Regardless of the semantics of how procrastination is defined, any behavior that affects your quality of life is one which is worth discussing with a professional to get actionable third party advice.
I have to do laundry this weekend, and it is a very easy task: I just have to gather my cloth, go into the basement, put them in the machine and after two hours hang them up to dry. I don't fear the task. It is not giving me anxiety. I still read reddit and hacker news instead of doing it.
Not to try and armchair psychologist here but one of the things that reddit and hn have going for them is that there is no commitment there. Laundry is a whole damn thing, you've gotta be there in an hour or two to hang stuff up, then you eventually have to take it down, and you probably want to fold it (even if you don't (like me) some part of you says you're supposed to)... None of this hard and there lots of non active time but it's still committing to a course for the next X hours. Refreshing your email doesn't commit you to anything.
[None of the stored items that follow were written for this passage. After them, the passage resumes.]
(* ===== verification/VmProps.v ===== *)
(** * vm.c: the properties of the page-table walk *)
From S2P Require Import Prelude Machine Pmm Slob Kstate Vm.

(** A kernel whose hardware state and memory are what the examples need. *)
Definition kernel_at (m : memory) (hhdm cr3 maxphy : Z) : kernel :=
  Kernel (Slob (Pmm (Machine m []) 0 0 0 [] 0 0 0 0 hhdm 0 0 0) 0 0) []
    (CpuRegs 0 cr3 0 false) (VmGlobals maxphy 48) (AcpiGlobals 0 0 0 0 0 0 0 [] [])
    (HpetGlobals 0 0 0 0 0) (LapicGlobals 0 0 0 0 0 0) (PciGlobals [] 0)
    (DescGlobals [] 0 0 [] 0 0 0)
    (TermGlobals 0 0 0 0 0 0 0 0 0 0 0 false 0 0 0 0 0 0 0 0 0 0 false) [] 0.

(** One table, at physical 0, which is its own sub-table at every level: entries
    1, 2 and 3 point back to it and entry 4 maps physical 0x5000 with the flags
    given. [linear] goes through entries 1, 2, 3 and 4. *)
Definition linear : Z := 2 ^ 39 + 2 * 2 ^ 30 + 3 * 2 ^ 21 + 4 * 2 ^ 12 + 0x123.
Definition tables (flags : Z) : memory :=
  wr 8 (2 ^ 47 + 32) (0x5000 + flags) (wr 8 (2 ^ 47 + 24) 1
    (wr 8 (2 ^ 47 + 16) 1 (wr 8 (2 ^ 47 + 8) 1 (zeros (2 ^ 47) 4096)))).

(** C12: the walk is the architecture's. When the tables it visits lie in the
    direct map and it meets no large page and no entry with bits set in the
    twelve from MAXPHYADDR on, walk_page_table returns the physical address the
    4-level translation of the hardware gives, and 0 exactly where that faults;
    it changes nothing. *)
Theorem walk_page_table_translates limit va s :
  let hhdm := vmm_higher_half_offset (slob_pmm (k_slob s)) in
  let M := maxphyaddr (k_vm s) in
  12 <= M <= 52 -> region hhdm limit (smem s) -> 0 <= hhdm -> hhdm + limit <= 2 ^ 64 ->
  is_u64 (cr3 (k_cpu s)) -> clean M (cr3 (k_cpu s)) ->
  walk_ok (phys_mem s) M limit [39; 30; 21; 12] (field M 12 (cr3 (k_cpu s))) va ->
  walk_page_table va s = Ret (default 0 (translate (phys_mem s) M (cr3 (k_cpu s)) va)) s.
Proof.
  intros hhdm M HM Hr Hh0 Hh Hcr3 Hc3 Hw.
  unfold walk_page_table, translate.
  do 2 (erewrite bind_ret_eq; [|reflexivity]). fold M.
  rewrite (proj2 (Z.leb_gt 64 M)) by lia. erewrite bind_ret_eq; [|reflexivity].
  rewrite (land_addrmask M) by (done || lia).
  unfold PML4_INDEX, PDPT_INDEX, PD_INDEX, PT_INDEX.
  assert (Hf : forall e, 0 <= field M 12 e) by (intros; apply field_range; lia).
  destruct (walk_level_spec s M limit _ 39 _ va HM Hw) as [L4 H4].
  rewrite (walk_level_run s limit _ _ 39 va _ Hr Hh0 Hh (Hf _) L4 (index_land 39 va ltac:(lia))).
  destruct (pte_present _); [destruct H4 as (-> & -> & Hw3)|by rewrite H4].
  destruct (walk_level_spec s M limit _ 30 _ va HM Hw3) as [L3 H3].
  rewrite (walk_level_run s limit _ _ 30 va _ Hr Hh0 Hh (Hf _) L3 (index_land 30 va ltac:(lia))).
  destruct (pte_present _); [destruct H3 as (-> & -> & Hw2)|by rewrite H3].
  destruct (walk_level_spec s M limit _ 21 _ va HM Hw2) as [L2 H2].
  rewrite (walk_level_run s limit _ _ 21 va _ Hr Hh0 Hh (Hf _) L2 (index_land 21 va ltac:(lia))).
  destruct (pte_present _); [destruct H2 as (-> & -> & Hw1)|by rewrite H2].
  destruct (walk_level_spec s M limit _ 12 _ va HM Hw1) as [L1 H1].
  rewrite (walk_level_run s limit _ _ 12 va _ Hr Hh0 Hh (Hf _) L1 (index_land 12 va ltac:(lia))).
  destruct (pte_present _); [destruct H1 as (-> & -> & _)|by rewrite H1].
  cbn [translate_from default mret M_ret]. f_equal. apply lor_page. lia.
Qed.

Lemma walk_page_table_translates_witness :
  let s := kernel_at (tables 3) (2 ^ 47) 0 40 in
  walk_page_table linear s =
    Ret (default 0 (translate (phys_mem s) (maxphyaddr (k_vm s)) (cr3 (k_cpu s)) linear)) s.
Proof.
  intros s. apply (walk_page_table_translates 4096 linear s).
  - done.
  - change (region (2 ^ 47) 4096 (tables 3)). unfold tables. do 4 apply region_wr. apply region_zeros.
  - done.
  - done.
  - done.
  - done.
  - unfold s. vm_compute. repeat split; discriminate.
Defined.

(** The mask reaches twelve bits too far. On a processor with
    MAXPHYADDR = 52 a page marked no-execute (bit 63 of its leaf entry) is
    translated by the hardware to 0x5123, but walk_page_table keeps the flag in
    the address it returns. *)
Theorem walk_page_table_keeps_nx :
  let s := kernel_at (tables (2 ^ 63 + 3)) (2 ^ 47) 0 52 in
  translate (phys_mem s) 52 0 linear = Some 0x5123 /\
  match walk_page_table linear s with Ret pa _ => pa | _ => 0 end = 2 ^ 63 + 0x5123.
Proof. split; vm_compute; reflexivity. Qed.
and again, not saying I know you or that you have anxiety but: it's inside that instinctive avoidance of commitment that the anxiety can hide without ever making you actually aware of itself.

I can see what this guy means because i basically procrastinated myself out of a degree once.

Sitting down to do study my worst subjects reminded me of how much less I knew than I needed to - so I procrastinated by studying my best ones instead.

That was definitely an anxiety thing, and some well time counseling might have been life changing. It's a different thing to your laundry though, which is probably more about wanting to keep doing reddit than wanting not do laundry...

Time management counseling helped me a lot. The laundry example is a small one but often all those small things build up into a larger issue that consumes you, so it's worth treating those as important as any, unless it's just that one thing :)
Along the line, what will a professional say?
Depends on the person you see and your particular issues.

For me I did a lot of time management exercises like making an inventory of where I spent time in any given week and then planning the next week and seeing if I met my planned goals. That exercise is also good at showing you how much free time you actually have.

For me I often avoided starting tasks because I wouldn't have enough time to finish it before something else required my attention. Planning in advance shows that I usually do have the time, and if I didn't, I could plan to work on things in the slots where I did.

There are a lot of things they could say though, for me my ADD and poor behaviors when I was younger meant I needed a few things rebooted :)

A lot of people are unable to recognize anxiety when they have it, even chronically. I'm not saying you do, everyone is different, but it takes a professional to give such a diagnosis, so if you find yourself procrastinating very often it probably wouldn't hurt to get a professional opinion.
Interesting idea, would you be able to expand or point to any interesting reading about this?
To be a bit more concrete, this site has some nice bits of advice for things like time management and avoiding perfectionism: http://ub-counseling.buffalo.edu/stressprocrast.php

Most universities have exceptional resources available, even one on one counseling with qualified professionals, for free. More people should take advantage of these resources, but I assume people associate a stigma with mental health care.

My specific point is that you should see a doctor/therapist to adopt a plan for addressing the anxiety and other effects caused by it.